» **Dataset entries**
┄┄┄┄┄┄

Lemma remove_lora_inv f f' x id s : lora_inv f x -> f id = Some s -> (forall id', f' id' = if decide (id' = id) then None else f id') ->
  exists x', remove_lora id (lora_of (sl_state s)) x = Ok x' /\ lora_inv f' x'.
Proof.
  intros [H1 H2 H3] Hid Hf'. unfold remove_lora. destruct (Z.eqb_spec (lora_of (sl_state s)) 0) as [Hz|Hz].
  { eexists. split; [done|]. split; [|done..]. intros l id'. rewrite Hf', H1. destruct (decide (id' = id)) as [-> |Hne]; naive_solver. }
  set (l := lora_of (sl_state s)) in *. assert (Hin : id ∈ default ∅ (lora_id_to_request_ids x !! l)) by (apply H1; by exists s).
  destruct (lora_id_to_request_ids x !! l) as [X|] eqn:EX; [|cbn in Hin; set_solver]. cbn [get_or mbind result_bind default] in *.
  assert (Hother : forall id', id' ∈ X ∖ {[id]} <-> exists s', f' id' = Some s' /\ lora_of (sl_state s') = l /\ l ≠ 0).
  { intros id'. specialize (H1 l id'). rewrite EX in H1. cbn in H1. rewrite elem_of_difference, elem_of_singleton, H1, Hf'.
    destruct (decide (id' = id)); naive_solver. }
  assert (Hrest : forall l' id', l' ≠ l -> (exists s', f' id' = Some s' /\ lora_of (sl_state s') = l' /\ l' ≠ 0) <->
    (exists s', f id' = Some s' /\ lora_of (sl_state s') = l' /\ l' ≠ 0)).
  { intros l' id' Hl. rewrite Hf'. destruct (decide (id' = id)) as [-> |]; [|done]. rewrite Hid. naive_solver. }
  destruct (decide (X ∖ {[id]} = ∅)) as [He|He].
  - destruct (proj1 (H3 l)) as [lr Elr]; [by rewrite EX|]. rewrite Elr. cbn. eexists. split; [done|]. split; cbn.
    + intros l' id'. destruct (decide (l' = l)) as [-> |Hl]; [rewrite lookup_delete_eq; cbn; rewrite <-Hother; set_solver|].
      rewrite lookup_delete_ne, Hrest by done. apply H1.
    + intros l' Y E. apply lookup_delete_Some in E as [_ E]. by eapply H2.
    + intros l'. destruct (decide (l' = l)) as [-> |Hl]; [by rewrite !lookup_delete_eq|]. by rewrite !lookup_delete_ne.
  - eexists. split; [done|]. split; cbn.
    + intros l' id'. destruct (decide (l' = l)) as [-> |Hl]; [rewrite lookup_insert_eq; apply Hother|]. rewrite lookup_insert_ne, Hrest by done. apply H1.
    + intros l' Y E. apply lookup_insert_Some in E as [[_ <-]|[_ E]]; [done|by eapply H2].
    + intros l'. rewrite <-H3. destruct (decide (l' = l)) as [-> |Hl]; [rewrite lookup_insert_eq, EX; done|by rewrite lookup_insert_ne].
Qed.

(** ** Sampling parameters *)

(** A value of the request of a row, or of a request id. *)
Definition gen_of (o : option Slot) : option Z := s ← o; rs_generator (sl_state s).
Definition bad_words_of (o : option Slot) : option (list (list Z)) :=
  s ← o; sp ← rs_sampling_params (sl_state s);
  match bad_words_token_ids (sampler sp) with Some ((_ :: _) as l) => Some l | _ => None end.
Definition logprobs_of_slot (p : SamplingParams -> option Z) (o : option Slot) : option Z :=
  s ← o; sp ← rs_sampling_params (sl_state s); logprobs_of cfg <$> p sp.

(** Each set holds the requests of the batch that have its feature, and each
    dictionary has the values of the requests of the batch. *)
Record samp_inv (f : string -> option Slot) (g : nat -> option Slot) (x : SamplingState) : Prop := {
  si_sets : forall n id, id ∈ req_sets x n <-> exists s sp, f id = Some s /\ rs_sampling_params (sl_state s) = Some sp /\ in_set cfg sp n = true;
  si_generators : forall i, generators x !! i = gen_of (g i);
  si_bad_words : forall i, bad_words x !! i = bad_words_of (g i);
  si_logprobs : forall id, num_logprobs x !! id = logprobs_of_slot logprobs (f id);
  si_prompt_logprobs : forall id, num_prompt_logprobs x !! id = logprobs_of_slot prompt_logprobs (f id)
}.

Lemma set_opt_lookup {V} (i j : nat) (o : option V) (m : gmap nat V) : m !! i = None ->
  set_opt i o m !! j = if decide (j = i) then o else m !! j.
Proof.
  intros Hi. unfold set_opt. destruct (decide (j = i)) as [-> |Hj]; destruct o; rewrite ?lookup_insert_eq, ?lookup_insert_ne by done; done.
Qed.

Lemma set_opt_lookup_id {V} (i j : string) (o : option V) (m : gmap string V) : m !! i = None ->
  set_opt i o m !! j = if decide (j = i) then o else m !! j.
Proof.
  intros Hi. unfold set_opt. destruct (decide (j = i)) as [-> |Hj]; destruct o; rewrite ?lookup_insert_eq, ?lookup_insert_ne by done; done.
Qed.

Lemma add_sampling_inv f g f' g' x x' i id s sp : samp_inv f g x -> f id = None -> g i = None -> rs_sampling_params (sl_state s) = Some sp ->
  (forall id', f' id' = if decide (id' = id) then Some s else f id') -> (forall j, g' j = if decide (j = i) then Some s else g j) ->
  add_sampling cfg i id sp (rs_generator (sl_state s)) x = Ok x' -> samp_inv f' g' x'.
Proof.
  intros [H1 H2 H3 H4 H5] Hf Hg Esp Hf' Hg' E. unfold add_sampling in E. apply bind_Ok in E as (mask & _ & E). injection E as <-. split; cbn.
  - intros n id'. rewrite Hf'. specialize (H1 n id'). destruct (decide (id' = id)) as [-> |Hid].
    + rewrite Hf in H1. assert (Hout : id ∉ req_sets x n) by (rewrite H1; by intros (? & ? & ? & _)). destruct (in_set cfg sp n) eqn:En.
      * split; [intros _; by exists s, sp|intros _; set_solver].
      * split; [done|]. intros (s' & sp' & [= <-] & E1 & E2). congruence.
    + destruct (in_set cfg sp n); [|done]. rewrite elem_of_union, elem_of_singleton, <-H1. split; [by intros [?|?]|by right].
  - intros j. rewrite set_opt_lookup, Hg' by (by rewrite H2, Hg). by destruct (decide (j = i)).
  - intros j. rewrite Hg'. assert (Hn : bad_words x !! i = None) by (by rewrite H3, Hg).
    destruct (bad_words_token_ids (sampler sp)) as [[|w ws]|] eqn:Ew; destruct (decide (j = i)) as [-> |Hj];
      rewrite ?lookup_insert_eq, ?lookup_insert_ne, ?H3 by done; try done; unfold bad_words_of; cbn; rewrite ?Hg, ?Esp; cbn; by rewrite Ew.
  - intros id'. rewrite set_opt_lookup_id, Hf' by (by rewrite H4, Hf). destruct (decide (id' = id)); [|done]. unfold logprobs_of_slot. cbn. by rewrite Esp.
  - intros id'. rewrite set_opt_lookup_id, Hf' by (by rewrite H5, Hf). destruct (decide (id' = id)); [|done]. unfold logprobs_of_slot. cbn. by rewrite Esp.
Qed.

Lemma remove_sampling_inv f g f' g' x i id : samp_inv f g x -> (forall m, allowed_token_ids_mask x = Some m -> length m = max_num_reqs cfg) ->
  (i < max_num_reqs cfg)%nat -> (forall id', f' id' = if decide (id' = id) then None else f id') -> (forall j, g' j = if decide (j = i) then None else g j) ->
  exists x', remove_sampling i id x = Ok x' /\ samp_inv f' g' x' /\ (forall m, allowed_token_ids_mask x' = Some m -> length m = max_num_reqs cfg).
Proof.
  intros [H1 H2 H3 H4 H5] Hm Hi Hf' Hg'. unfold remove_sampling.
  assert (Hmask : exists mask', (match allowed_token_ids_mask x with
    | Some m => m ← np_alter i (fun row => Ok (replicate (length row) false)) m; Ok (Some m) | None => Ok None end) = Ok mask' /\
    forall m, mask' = Some m -> length m = max_num_reqs cfg).
  { destruct (allowed_token_ids_mask x) as [m|]; [|by eexists]. specialize (Hm m eq_refl). destruct (lookup_lt_is_Some_2 m i) as [r Er]; [lia|].
    rewrite (np_alter_ok _ (fun row => Ok (replicate (length row) false)) _ _ _ Er eq_refl). cbn. eexists. split; [done|]. intros m' [= <-]. by rewrite length_insert. }
  destruct Hmask as (mask' & -> & Hm'). cbn [mbind result_bind]. eexists. split; [done|]. split; [|exact Hm']. split; cbn.
  - intros n id'. rewrite elem_of_difference, elem_of_singleton, H1, Hf'. destruct (decide (id' = id)) as [-> |Hid]; [|naive_solver].
    split; [by intros [_ ?]|by intros (? & ? & ? & _)].
  - intros j. rewrite Hg'. destruct (decide (j = i)) as [-> |Hj]; [apply lookup_delete_eq|by rewrite lookup_delete_ne].
  - intros j. rewrite Hg'. destruct (decide (j = i)) as [-> |Hj]; [apply lookup_delete_eq|by rewrite lookup_delete_ne].
  - intros id'. rewrite Hf'. destruct (decide (id' = id)) as [-> |Hj]; [apply lookup_delete_eq|by rewrite lookup_delete_ne].
  - intros id'. rewrite Hf'. destruct (decide (id' = id)) as [-> |Hj]; [apply lookup_delete_eq|by rewrite lookup_delete_ne].
Qed.

Lemma move_key_lookup {V} i j (m : gmap nat V) k : i ≠ j -> m !! j = None ->
  move_key i j m !! k = if decide (k = j) then m !! i else if decide (k = i) then None else m !! k.
Proof.
  intros Hij Hj. unfold move_key. rewrite set_opt_lookup by (by rewrite lookup_delete_ne). destruct (decide (k = j)); [done|].
  destruct (decide (k = i)) as [-> |Hk]; [apply lookup_delete_eq|by rewrite lookup_delete_ne].
Qed.

Lemma move_sampling_inv f g f' g' x i j : samp_inv f g x -> (forall m, allowed_token_ids_mask x = Some m -> length m = max_num_reqs cfg) ->
  (i < max_num_reqs cfg)%nat -> (j < max_num_reqs cfg)%nat -> i ≠ j -> g j = None -> (forall id, f' id = f id) ->
  (forall k, g' k = if decide (k = j) then g i else if decide (k = i) then None else g k) ->
  exists x', move_sampling i j x = Ok x' /\ samp_inv f' g' x' /\ (forall m, allowed_token_ids_mask x' = Some m -> length m = max_num_reqs cfg).
Proof.
  intros [H1 H2 H3 H4 H5] Hm Hi Hj Hij Hg Hf' Hg'. unfold move_sampling.
  assert (Hmask : exists mask', (match allowed_token_ids_mask x with
    | Some m => row ← get_or IndexError (m !! i); m ← np_alter j (fun _ => Ok row) m; Ok (Some m) | None => Ok None end) = Ok mask' /\
    forall m, mask' = Some m -> length m = max_num_reqs cfg).
  { destruct (allowed_token_ids_mask x) as [m|]; [|by eexists]. specialize (Hm m eq_refl). destruct (lookup_lt_is_Some_2 m i) as [r Er]; [lia|].
    destruct (lookup_lt_is_Some_2 m j) as [r' Er']; [lia|]. rewrite Er. cbn. rewrite (np_alter_ok _ (fun _ => Ok r) _ _ _ Er' eq_refl). cbn. eexists. split; [done|].
    intros m' [= <-]. by rewrite length_insert. }
  destruct Hmask as (mask' & -> & Hm'). cbn [mbind result_bind]. eexists. split; [done|]. split; [|exact Hm'].
  split; cbn; [by intros n id; rewrite Hf'|..|by intros id; rewrite Hf'|by intros id; rewrite Hf'].
  - intros k. rewrite move_key_lookup, Hg', !H2 by (done || by rewrite H2, Hg). by destruct (decide (k = j)), (decide (k = i)).
  - intros k. rewrite move_key_lookup, Hg', !H3 by (done || by rewrite H3, Hg). by destruct (decide (k = j)), (decide (k = i)).
Qed.

Lemma swap_dict_lookup {V} i j (m : gmap nat V) k : i ≠ j ->
  swap_dict_values i j m !! k = if decide (k = j) then m !! i else if decide (k = i) then m !! j else m !! k.
Proof.
  intros Hij. unfold swap_dict_values. destruct (decide (k = i)) as [-> |Hi].
  - rewrite (decide_False _ _ Hij). destruct (m !! j); [apply lookup_insert_eq|apply lookup_delete_eq].
  - assert (H : forall n : gmap nat V, (match m !! j with Some v => <[i := v]> n | None => delete i n end) !! k = n !! k).
    { intros n. destruct (m !! j); [by rewrite lookup_insert_ne|by rewrite lookup_delete_ne]. }
    rewrite H. destruct (decide (k = j)) as [-> |Hj]; destruct (m !! i);
      rewrite ?lookup_insert_eq, ?lookup_delete_eq, ?lookup_insert_ne, ?lookup_delete_ne by done; done.
Qed.

Lemma swap_sampling_inv f g f' g' x i j : samp_inv f g x -> (forall m, allowed_token_ids_mask x = Some m -> length m = max_num_reqs cfg) ->
  (i < max_num_reqs cfg)%nat -> (j < max_num_reqs cfg)%nat -> i ≠ j -> (forall id, f' id = f id) ->
  (forall k, g' k = if decide (k = j) then g i else if decide (k = i) then g j else g k) ->
  exists x', swap_sampling i j x = Ok x' /\ samp_inv f' g' x' /\ (forall m, allowed_token_ids_mask x' = Some m -> length m = max_num_reqs cfg).
Proof.
  intros [H1 H2 H3 H4 H5] Hm Hi Hj Hij Hf' Hg'. unfold swap_sampling.
  assert (Hmask : exists mask', (match allowed_token_ids_mask x with Some m => m ← swap_mask i j m; Ok (Some m) | None => Ok None end) = Ok mask' /\
    forall m, mask' = Some m -> length m = max_num_reqs cfg).
  { destruct (allowed_token_ids_mask x) as [m|]; [|by eexists]. specialize (Hm m eq_refl). unfold swap_mask.
    destruct (lookup_lt_is_Some_2 m i) as [r Er]; [lia|]. destruct (lookup_lt_is_Some_2 m j) as [r' Er']; [lia|]. rewrite Er, Er'. cbn.
    rewrite list_lookup_insert_eq by lia. cbn. eexists. split; [done|]. intros m' [= <-]. by rewrite !length_insert. }
  destruct Hmask as (mask' & -> & Hm'). cbn [mbind result_bind]. eexists. split; [done|]. split; [|exact Hm'].
  split; cbn; [by intros n id; rewrite Hf'|..|by intros id; rewrite Hf'|by intros id; rewrite Hf'].
  - intros k. rewrite swap_dict_lookup, Hg', !H2 by done. by destruct (decide (k = j)), (decide (k = i)).
  - intros k. rewrite swap_dict_lookup, Hg', !H3 by done. by destruct (decide (k = j)), (decide (k = i)).
Qed.

(** ** The invariant of the batch *)

Definition pieces_inv (f : string -> option Slot) (g : nat -> option Slot) (b : InputBatch) : Prop :=
  if is_pooling_model cfg then forall id, batch_pooling_params b !! id = (s ← f id; rs_pooling_params (sl_state s))
  else samp_inv f g (sampling_state b).

Definition params_inv (V : gmap string Slot) (b : InputBatch) : Prop := pieces_inv (held V b) (row_slot V b) b.

Record batch_inv (V : gmap string Slot) (b : InputBatch) : Prop := {
  bi_core : core_inv V b;
  bi_params : params_inv V b;
  bi_mask : mask_ok b;
  bi_lora : lora_inv (held V b) (lora_state b);
  bi_lora_wf : forall id s, held V b id = Some s -> lora_wf (sl_state s)
}.

Lemma held_slot V b id i : core_inv V b -> req_id_to_index b !! id = Some i -> exists s, held V b id = Some s /\ V !! id = Some s /\ slot_at b i id s.
Proof.
  intros HC E. pose proof (proj1 (ci_index _ _ HC _ _) E) as Eo. destruct (ci_slot _ _ HC _ _ Eo) as (s & Hs & Ha). exists s.
  unfold held. by rewrite E.
Qed.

┄┄┄┄┄┄

» **WORK TASK**
Set down exactly the lines from the start of the records to the line with "[done|]. split; [|done..].". Include that line, and add nothing more.

» **RESULT**
Lemma remove_lora_inv f f' x id s : lora_inv f x -> f id = Some s -> (forall id', f' id' = if decide (id' = id) then None else f id') ->
  exists x', remove_lora id (lora_of (sl_state s)) x = Ok x' /\ lora_inv f' x'.
Proof.
  intros [H1 H2 H3] Hid Hf'. unfold remove_lora. destruct (Z.eqb_spec (lora_of (sl_state s)) 0) as [Hz|Hz].
  { eexists. split; [done|]. split; [|done..]. intros l id'. rewrite Hf', H1. destruct (decide (id' = id)) as [-> |Hne]; naive_solver. }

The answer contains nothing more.